Paylaş
Uzun bir süredir eğitim, ilk yıllarımızın büyük bir kısmını bir sınıfta oturup, kullanmaya başlamadan önce bilgileri sadece dinleyerek geçirmemizi sağladı. Ancak bugünkü değişimin hızı, bir gün öğrendiklerimizin ertesi gün gereksiz olabileceği anlamına geliyor. Bu, öğrenme şeklimizin değişmesi gerektiği anlamına gelir. Günümüzün hızla değişen dünyası için daha donanımlı olmamızı sağlamak için teknoloji ve yaşam boyu öğrenme gibi kavramları benimsemekten başka çaremiz yok. İşte önümüzdeki 12 ay ve sonrasında bu değişikliği yönlendirecek en önemli trendlerin özetini Forbes yazmış, ben de sizinle paylaşmak istedim.
1. YAPAY ZEKÂ
Daha önceki yazılarımda da bahsettiğim gibi son zamanlarda dillerden düşmeyen yapay zekâ (AI), Forbes’un listesinde birinci sırada. 21. yüzyılın en dönüştürücü teknolojisi olarak tanımlanan yapay zekâ, eğitim dahil insan faaliyetinin olduğu her sektörü ve alanı yeniden şekillendiriyor. Sınıfta, hem öğrencilerin hem de öğretmenlerin zamanlarını yönetmelerine ve ödevlerini tamamlamalarına yardımcı olabilecek sanal asistanlar biçiminde bulunur.

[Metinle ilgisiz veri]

(* ===== verification/QmlBinding.v ===== *)
(** The plugin seen from QML: a binding on the two notifying properties
    [showTouchAreas] and [showAdvancedUI] (QGCCorePlugin.cc, lines
    183-197, and the [Q_PROPERTY ... NOTIFY] declarations of the header).

    QML reads a property once, when the binding is created.  Afterwards it
    updates its copy only when the NOTIFY signal of that property arrives
    ([on_signal]).  The QML side is modelled from Qt's contract for
    [NOTIFY], since it is not in this repository: [qml_view] folds the
    signals over the values read.

    The theorem [qml_view_in_sync] composes the plugin with this client.
    A binding created in any state stays equal to the plugin's properties
    after any sequence of client calls.  This needs every method to keep
    the signal log in step with the members: a setter that changed its
    flag without emitting, emitted the wrong value, or emitted the signal
    of the other property would break it, and so would any other method
    that touched a flag or emitted. *)

From stdpp Require Import base gmap strings list numbers.
From S2P Require Import Spec2Rocq QtTypes Runtime PluginState SettingsPages Options UiFlags.
From S2P Require Import RootWindow Plugin.

(** The values a QML binding holds for the two properties. *)
Record QmlView := mkQmlView {
  qv_showTouchAreas : bool;
  qv_showAdvancedUI : bool
}.

(** The handler of the NOTIFY signals. *)
Definition on_signal (v : QmlView) (sg : Signal) : QmlView :=
  match sg with
  | showTouchAreasChanged b => mkQmlView b (qv_showAdvancedUI v)
  | showAdvancedUIChanged b => mkQmlView (qv_showTouchAreas v) b
  end.

(** The binding after the signals [sigs], from the values it read. *)
Definition qml_view (v0 : QmlView) (sigs : list Signal) : QmlView := foldl on_signal v0 sigs.

(** Reading the two properties. *)
Definition read_properties (pl : QGCCorePlugin) : QmlView :=
  mkQmlView (_showTouchAreas pl) (_showAdvancedUI pl).

Lemma qml_view_app v sigs1 sigs2 :
  qml_view v (sigs1 ++ sigs2) = qml_view (qml_view v sigs1) sigs2.
Proof. apply foldl_app. Qed.

(** A setter's run: no signal, or the one it emitted. *)
Ltac signal_case :=
  first [ exists []; split; [by rewrite app_nil_r | reflexivity]
        | eexists; split; reflexivity ].

Section QmlProofs.
Context `{Translator}.
Variable cfg : BuildConfig.

(** One call: the signals it emits take a binding from the properties
    before it to the properties after it. *)
Lemma exec_signals c pl s pl' s' :
  exec cfg c pl s = Ok (pl', s') ->
  exists new, st_signals s' = st_signals s ++ new /\
    qml_view (read_properties pl) new = read_properties pl'.
Proof.
  destruct c as [| |b|b|toolbox self|parent|f]; cbn [exec].
  - destruct (settingsPages_total cfg pl s) as (r & q & s1 & E).
    rewrite (bind_Ok _ _ _ _ _ E). intros [= <- <-]. exists [].
    rewrite app_nil_r. unfold settingsPages in E. destruct (pGeneral (_p pl)) as [g|] eqn:Hg.
    + rewrite (bind_Ok _ _ _ _ _ (settingsPages_p_Some cfg _ s g Hg)) in E.
      injection E as <- <- <-. by rewrite set_p_id.
    + rewrite (bind_Ok _ _ _ _ _ (settingsPages_p_None cfg _ s Hg)) in E.
      apply Ok_inj, pair_equal_spec in E as [[_ <-]%pair_equal_spec <-]. done.
  - unfold options. rewrite bind_assoc. destruct (defaultOptions (_p pl)) as [l|] eqn:E.
    + rewrite (bind_Ok _ _ _ _ _ (options_p_Some _ s l E)). intros [= <- <-].
      exists []. by rewrite app_nil_r, set_p_id.
    + rewrite (bind_Ok _ _ _ _ _ (options_p_None _ s E)). intros Hrun.
      apply Ok_inj, pair_equal_spec in Hrun as [<- <-]. exists []. by rewrite app_nil_r.
  - unfold setShowTouchAreas. destruct pl as [a t p ta ad]; cbn [_showTouchAreas].
    destruct b, ta; run_M; intros [= <- <-]; signal_case.
  - unfold setShowAdvancedUI. destruct pl as [a t p ta ad]; cbn [_showAdvancedUI].
    destruct b, ad; run_M; intros [= <- <-]; signal_case.
  - destruct (setToolbox_run toolbox self pl s) as (s1 & E & _ & _ & _ & _ & Es).
    rewrite E. intros [= <- <-]. exists []. by rewrite app_nil_r, Es.
  - rewrite (bind_Ok _ _ _ _ _ (createRootWindow_run parent s)). intros Hrun.
    apply Ok_inj, pair_equal_spec in Hrun as [<- <-]. exists []. by rewrite app_nil_r.
  - intros [= <- <-]. exists []. by rewrite app_nil_r.
Qed.

(** C23: A QML binding on [showTouchAreas] and [showAdvancedUI] stays in
    sync with the plugin.  Take a binding created in any state, reading
    both properties.  After any sequence of client calls, the signals
    emitted in between, applied to what it read, give exactly the
    plugin's current values. *)
Theorem qml_view_in_sync cs pl s pl' s' :
  run_calls cfg cs pl s = Ok (pl', s') ->
  exists new, st_signals s' = st_signals s ++ new /\
    qml_view (read_properties pl) new = read_properties pl'.
Proof.
  revert pl s. induction cs as [|c cs IH]; intros pl s Hrun; cbn [run_calls] in Hrun.
  - injection Hrun as <- <-. exists []. by rewrite app_nil_r.
  - unfold bind in Hrun. destruct (exec cfg c pl s) as [[pl1 s1]|] eqn:E; [|done].
    destruct (exec_signals c pl s pl1 s1 E) as (new1 & Hs1 & Hv1).
    destruct (IH pl1 s1 Hrun) as (new2 & Hs2 & Hv2).
    exists (new1 ++ new2). split; [by rewrite Hs2, Hs1, app_assoc|].
    by rewrite qml_view_app, Hv1.
Qed.

End QmlProofs.

(** ** Witness: a binding created at construction, after the demonstration run *)

Section Witnesses.
#[local] Existing Instance untranslated.

Lemma qml_view_in_sync_witness :
  run_calls debug_build demo_calls (QGCCorePlugin_ctor 1 2) empty_store
    = Ok (demo_state.1, demo_state.2) /\
  exists new, st_signals demo_state.2 = st_signals empty_store ++ new /\
    qml_view (read_properties (QGCCorePlugin_ctor 1 2)) new = read_properties demo_state.1.
Proof.
  assert (E : run_calls debug_build demo_calls (QGCCorePlugin_ctor 1 2) empty_store
                = Ok (demo_state.1, demo_state.2)) by (vm_compute; reflexivity).
  split; [exact E|]. exact (qml_view_in_sync debug_build _ _ _ _ _ E).
Defined.

End Witnesses.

Her yaştan ve yetenekten öğrenci için kişiselleştirilmiş öğrenme deneyimleri sağlayabilen özel ders sistemleri, öğretim hızını öğrencilerin ihtiyaçlarına göre uyarlayabildiği uzaktan ve çevrim içi öğrenme sistemlerini güçlendirmek, öğrencilerin çok çeşitli dilleri konuştuğu eğitim ortamlarında dil çevirisi ve diğer birçok uygulama. Hatta Çin’deki bazı okulların, öğrencilerin sınıfta dikkatlerini verip vermediklerini izlemek için bilgisayar görüş sistemlerini kullanarak yüz tanıma teknolojisini uyguladıkları bile bildirildi!
2. UZAKTAN, ÇEVRİM İÇİ VE HİBRİT ÖĞRENME
Küresel COVID-19 salgını, okulları, üniversiteleri ve kurs sağlayıcıları uzaktan eğitim verme yeteneklerini geliştirmeye zorladı. Ancak bundan önce bile, çevrimiçi öğrenme alanında, kitlesel çevrim içi açık kursların (KAÇD’ler) popülaritesinin artmasıyla birlikte bir devrim yaşanıyordu. Okullarda uzaktan ve çevrim içi öğrenme, eğitimcilerin toplulukları ne kadar izole olursa olsun öğrencilere ulaşabilmesi anlamına gelir. Bu, uzak veya kırsal yerlerde yaşadıkları için yaklaşık 270 milyon çocuğun okula gitmediği bir dünyada eğitime erişim eşitliği sağlamada ileriye doğru büyük bir adım olabilir. Şehirlerde yaşayanlar için bile çevrim içi ve uzaktan öğrenme olanaklarının yükselişi, yoğun yetişkin hayatımız derslere düzenli olarak bizzat katılmamızın zor olacağı anlamına gelse bile, eğitime devam etmemiz için bir fırsat sunuyor. Bu, Udacity, Coursera, Udemy ve EdX gibi çevrim içi eğitim teknolojisi (ed-tech) platformlarının ortaya çıkmasından kaynaklanmaktadır. Bu platformlar, teknolojik gelişmelerin artan hızıyla yaygınlaşması muhtemel, becerilerin sık sık güncellenmesini ve mikro-öğrenme gibi yeni modellerle “tamamlanmasını” gerektirecek “hayat boyu öğrenme” yaklaşımını mümkün kılacak şekilde tasarlanmıştır. Nano-öğrenme, çevrim içi öğrenme alanında son zamanlarda ortaya çıkan bir trend, ünlüler ve tanınmış uygulayıcılar tarafından verilen kurslardır. Masterclass ve Maestro platformları (sonuncusu BBC tarafından oluşturulmuştur), Julia Donaldson’dan çocuk yazarlığı, Martin Scorsese’den film yapımı veya Bob Iger’den iş dünyası gibi fırsatlar sunar.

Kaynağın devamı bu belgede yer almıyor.